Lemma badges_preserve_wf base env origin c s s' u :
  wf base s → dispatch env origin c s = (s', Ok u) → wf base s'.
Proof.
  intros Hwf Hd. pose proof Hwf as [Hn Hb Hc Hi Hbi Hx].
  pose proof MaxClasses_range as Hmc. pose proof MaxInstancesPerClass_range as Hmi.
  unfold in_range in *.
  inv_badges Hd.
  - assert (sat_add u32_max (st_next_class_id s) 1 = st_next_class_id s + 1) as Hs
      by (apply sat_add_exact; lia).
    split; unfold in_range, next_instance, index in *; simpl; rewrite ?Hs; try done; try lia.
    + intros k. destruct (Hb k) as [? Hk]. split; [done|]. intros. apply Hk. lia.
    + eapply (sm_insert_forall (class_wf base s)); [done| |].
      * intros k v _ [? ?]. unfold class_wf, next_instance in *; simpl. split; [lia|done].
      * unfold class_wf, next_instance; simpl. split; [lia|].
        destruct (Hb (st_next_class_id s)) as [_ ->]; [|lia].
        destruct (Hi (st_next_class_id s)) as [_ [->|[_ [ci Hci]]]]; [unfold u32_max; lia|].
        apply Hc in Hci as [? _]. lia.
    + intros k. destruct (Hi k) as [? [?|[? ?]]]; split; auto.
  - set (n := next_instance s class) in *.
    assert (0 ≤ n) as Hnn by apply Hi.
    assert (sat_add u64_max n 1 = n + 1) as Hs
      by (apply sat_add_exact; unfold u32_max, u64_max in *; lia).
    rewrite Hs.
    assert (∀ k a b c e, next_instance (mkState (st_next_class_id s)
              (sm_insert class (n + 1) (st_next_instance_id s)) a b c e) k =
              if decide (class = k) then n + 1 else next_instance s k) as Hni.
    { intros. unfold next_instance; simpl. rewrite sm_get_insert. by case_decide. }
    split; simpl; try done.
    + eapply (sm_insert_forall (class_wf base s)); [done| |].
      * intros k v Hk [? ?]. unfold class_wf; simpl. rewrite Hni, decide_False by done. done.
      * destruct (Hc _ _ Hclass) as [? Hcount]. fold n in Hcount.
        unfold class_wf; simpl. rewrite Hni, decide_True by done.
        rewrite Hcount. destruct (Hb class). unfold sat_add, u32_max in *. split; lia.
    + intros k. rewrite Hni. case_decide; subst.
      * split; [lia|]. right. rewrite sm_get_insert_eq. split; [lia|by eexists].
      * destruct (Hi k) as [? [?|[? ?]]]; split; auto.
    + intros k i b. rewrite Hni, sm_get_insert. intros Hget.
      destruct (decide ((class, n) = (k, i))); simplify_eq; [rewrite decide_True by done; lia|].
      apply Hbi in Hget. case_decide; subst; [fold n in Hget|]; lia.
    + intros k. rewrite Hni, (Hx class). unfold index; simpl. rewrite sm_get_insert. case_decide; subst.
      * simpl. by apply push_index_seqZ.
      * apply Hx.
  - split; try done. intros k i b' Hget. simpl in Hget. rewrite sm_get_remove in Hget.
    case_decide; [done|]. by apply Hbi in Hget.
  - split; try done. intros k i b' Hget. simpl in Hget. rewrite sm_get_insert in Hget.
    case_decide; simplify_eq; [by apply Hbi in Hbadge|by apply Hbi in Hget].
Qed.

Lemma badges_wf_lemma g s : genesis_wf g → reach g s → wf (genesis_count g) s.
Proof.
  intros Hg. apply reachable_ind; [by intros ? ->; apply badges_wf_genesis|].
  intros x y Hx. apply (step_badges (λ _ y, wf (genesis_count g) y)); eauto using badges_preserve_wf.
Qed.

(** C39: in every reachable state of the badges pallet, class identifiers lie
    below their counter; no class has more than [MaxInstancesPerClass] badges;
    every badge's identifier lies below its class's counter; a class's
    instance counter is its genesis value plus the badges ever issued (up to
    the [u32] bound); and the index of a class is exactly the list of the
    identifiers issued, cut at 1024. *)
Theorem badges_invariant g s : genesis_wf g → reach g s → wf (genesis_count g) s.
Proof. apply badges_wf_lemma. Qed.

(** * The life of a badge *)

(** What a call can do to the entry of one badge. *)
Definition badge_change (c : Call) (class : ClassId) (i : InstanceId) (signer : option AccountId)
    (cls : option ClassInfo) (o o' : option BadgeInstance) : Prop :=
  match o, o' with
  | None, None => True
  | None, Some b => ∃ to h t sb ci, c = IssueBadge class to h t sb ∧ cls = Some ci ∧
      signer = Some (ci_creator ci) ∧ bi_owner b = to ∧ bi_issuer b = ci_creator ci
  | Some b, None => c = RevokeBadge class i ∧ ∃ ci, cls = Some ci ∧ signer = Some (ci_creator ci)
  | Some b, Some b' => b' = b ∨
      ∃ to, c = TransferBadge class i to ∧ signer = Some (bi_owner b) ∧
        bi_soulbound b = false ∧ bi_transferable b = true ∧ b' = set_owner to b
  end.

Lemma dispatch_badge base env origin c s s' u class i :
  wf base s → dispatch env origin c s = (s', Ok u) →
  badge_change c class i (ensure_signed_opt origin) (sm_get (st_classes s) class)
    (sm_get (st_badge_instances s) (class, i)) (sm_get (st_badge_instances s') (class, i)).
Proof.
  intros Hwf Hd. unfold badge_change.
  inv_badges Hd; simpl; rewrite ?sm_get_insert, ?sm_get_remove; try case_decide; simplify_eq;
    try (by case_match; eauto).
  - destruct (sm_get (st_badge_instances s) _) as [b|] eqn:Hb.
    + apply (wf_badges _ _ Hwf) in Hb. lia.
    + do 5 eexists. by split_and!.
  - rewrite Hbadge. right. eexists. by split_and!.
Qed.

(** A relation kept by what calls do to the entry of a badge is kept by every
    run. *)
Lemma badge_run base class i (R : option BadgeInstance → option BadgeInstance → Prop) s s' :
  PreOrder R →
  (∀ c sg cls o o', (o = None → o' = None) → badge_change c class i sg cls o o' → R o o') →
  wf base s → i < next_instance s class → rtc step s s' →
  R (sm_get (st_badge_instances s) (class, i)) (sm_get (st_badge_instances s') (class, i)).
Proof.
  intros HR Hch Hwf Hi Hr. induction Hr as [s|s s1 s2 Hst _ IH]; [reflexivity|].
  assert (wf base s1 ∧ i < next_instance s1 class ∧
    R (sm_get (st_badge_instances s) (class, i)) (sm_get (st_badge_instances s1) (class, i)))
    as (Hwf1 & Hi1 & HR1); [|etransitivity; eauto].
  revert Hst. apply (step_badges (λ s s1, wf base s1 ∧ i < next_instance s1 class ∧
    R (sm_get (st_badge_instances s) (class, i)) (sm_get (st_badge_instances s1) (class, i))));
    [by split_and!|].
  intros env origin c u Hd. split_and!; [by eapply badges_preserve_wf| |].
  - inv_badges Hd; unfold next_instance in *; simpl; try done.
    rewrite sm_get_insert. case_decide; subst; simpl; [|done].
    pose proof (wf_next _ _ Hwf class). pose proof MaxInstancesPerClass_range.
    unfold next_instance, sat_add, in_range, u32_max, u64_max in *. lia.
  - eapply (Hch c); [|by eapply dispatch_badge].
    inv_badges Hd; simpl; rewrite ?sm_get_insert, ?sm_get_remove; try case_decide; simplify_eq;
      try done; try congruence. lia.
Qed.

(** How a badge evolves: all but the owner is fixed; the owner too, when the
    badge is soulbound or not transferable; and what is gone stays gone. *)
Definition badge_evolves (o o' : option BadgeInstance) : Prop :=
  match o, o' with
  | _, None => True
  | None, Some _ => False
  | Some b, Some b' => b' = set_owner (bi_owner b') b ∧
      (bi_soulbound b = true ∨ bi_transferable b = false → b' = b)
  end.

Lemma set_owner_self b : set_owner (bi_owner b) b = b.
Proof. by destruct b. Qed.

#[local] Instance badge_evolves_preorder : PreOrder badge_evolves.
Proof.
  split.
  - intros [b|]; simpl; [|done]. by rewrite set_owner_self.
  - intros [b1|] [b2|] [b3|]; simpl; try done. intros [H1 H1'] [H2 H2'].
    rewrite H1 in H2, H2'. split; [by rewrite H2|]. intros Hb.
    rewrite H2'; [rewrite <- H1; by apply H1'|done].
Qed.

---

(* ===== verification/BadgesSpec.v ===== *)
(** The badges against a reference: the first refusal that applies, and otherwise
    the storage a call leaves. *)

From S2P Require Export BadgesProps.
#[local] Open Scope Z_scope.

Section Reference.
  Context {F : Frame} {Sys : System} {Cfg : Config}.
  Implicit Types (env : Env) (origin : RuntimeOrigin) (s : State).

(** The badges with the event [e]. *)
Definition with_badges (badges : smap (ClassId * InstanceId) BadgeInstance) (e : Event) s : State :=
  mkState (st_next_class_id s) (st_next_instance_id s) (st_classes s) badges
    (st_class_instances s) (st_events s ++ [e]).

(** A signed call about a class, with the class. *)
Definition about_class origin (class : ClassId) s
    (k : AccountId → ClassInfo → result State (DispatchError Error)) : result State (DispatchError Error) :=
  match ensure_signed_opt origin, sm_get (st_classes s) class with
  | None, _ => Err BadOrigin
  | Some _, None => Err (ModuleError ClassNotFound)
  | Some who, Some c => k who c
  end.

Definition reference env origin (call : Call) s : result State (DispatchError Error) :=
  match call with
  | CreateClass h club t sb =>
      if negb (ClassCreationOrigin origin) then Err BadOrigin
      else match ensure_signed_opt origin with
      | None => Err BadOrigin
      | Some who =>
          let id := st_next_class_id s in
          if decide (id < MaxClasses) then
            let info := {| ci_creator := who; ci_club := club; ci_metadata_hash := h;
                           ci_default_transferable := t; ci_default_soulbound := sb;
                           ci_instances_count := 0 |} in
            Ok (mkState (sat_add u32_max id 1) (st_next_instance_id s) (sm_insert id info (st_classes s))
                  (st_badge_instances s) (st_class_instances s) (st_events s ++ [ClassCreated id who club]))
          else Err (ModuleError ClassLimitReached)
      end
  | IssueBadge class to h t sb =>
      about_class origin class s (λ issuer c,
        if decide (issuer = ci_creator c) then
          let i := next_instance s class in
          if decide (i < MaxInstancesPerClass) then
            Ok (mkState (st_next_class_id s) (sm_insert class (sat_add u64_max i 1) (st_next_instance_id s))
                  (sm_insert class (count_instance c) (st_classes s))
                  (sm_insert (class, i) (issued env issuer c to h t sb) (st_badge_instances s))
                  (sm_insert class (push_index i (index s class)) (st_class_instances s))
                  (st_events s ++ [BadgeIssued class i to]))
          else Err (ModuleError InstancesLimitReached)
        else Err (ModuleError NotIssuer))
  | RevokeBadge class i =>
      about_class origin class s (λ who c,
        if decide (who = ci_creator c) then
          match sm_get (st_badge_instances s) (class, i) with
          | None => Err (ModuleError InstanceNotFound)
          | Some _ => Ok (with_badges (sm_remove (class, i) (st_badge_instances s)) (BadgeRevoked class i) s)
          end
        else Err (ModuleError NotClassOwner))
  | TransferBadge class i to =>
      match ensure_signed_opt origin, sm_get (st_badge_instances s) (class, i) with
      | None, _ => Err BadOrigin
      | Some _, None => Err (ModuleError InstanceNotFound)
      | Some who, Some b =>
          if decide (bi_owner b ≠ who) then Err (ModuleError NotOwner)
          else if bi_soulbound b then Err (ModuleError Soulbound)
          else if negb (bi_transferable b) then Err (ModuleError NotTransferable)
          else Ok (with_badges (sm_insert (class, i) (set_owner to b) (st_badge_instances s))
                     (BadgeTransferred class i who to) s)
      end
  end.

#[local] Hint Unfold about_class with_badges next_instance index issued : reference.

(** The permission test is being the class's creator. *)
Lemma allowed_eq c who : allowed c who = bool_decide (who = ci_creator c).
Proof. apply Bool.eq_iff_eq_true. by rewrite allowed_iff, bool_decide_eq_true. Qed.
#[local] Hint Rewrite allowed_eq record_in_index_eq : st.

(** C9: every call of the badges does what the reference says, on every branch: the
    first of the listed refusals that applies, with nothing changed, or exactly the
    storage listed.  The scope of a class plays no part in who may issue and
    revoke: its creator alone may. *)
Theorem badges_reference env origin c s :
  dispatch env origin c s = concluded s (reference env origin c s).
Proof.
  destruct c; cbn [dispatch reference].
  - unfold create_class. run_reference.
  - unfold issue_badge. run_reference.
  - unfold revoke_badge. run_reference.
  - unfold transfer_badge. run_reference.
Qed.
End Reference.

## [Exercise details]
Look above for the line that contains "Lemma badges_preserve_wf base". Starting there, transcribe every line exactly until you have copied the line that contains "intros Hwf Hd. pose".

## [Solution for this problem]
Lemma badges_preserve_wf base env origin c s s' u :
  wf base s → dispatch env origin c s = (s', Ok u) → wf base s'.
Proof.
  intros Hwf Hd. pose proof Hwf as [Hn Hb Hc Hi Hbi Hx].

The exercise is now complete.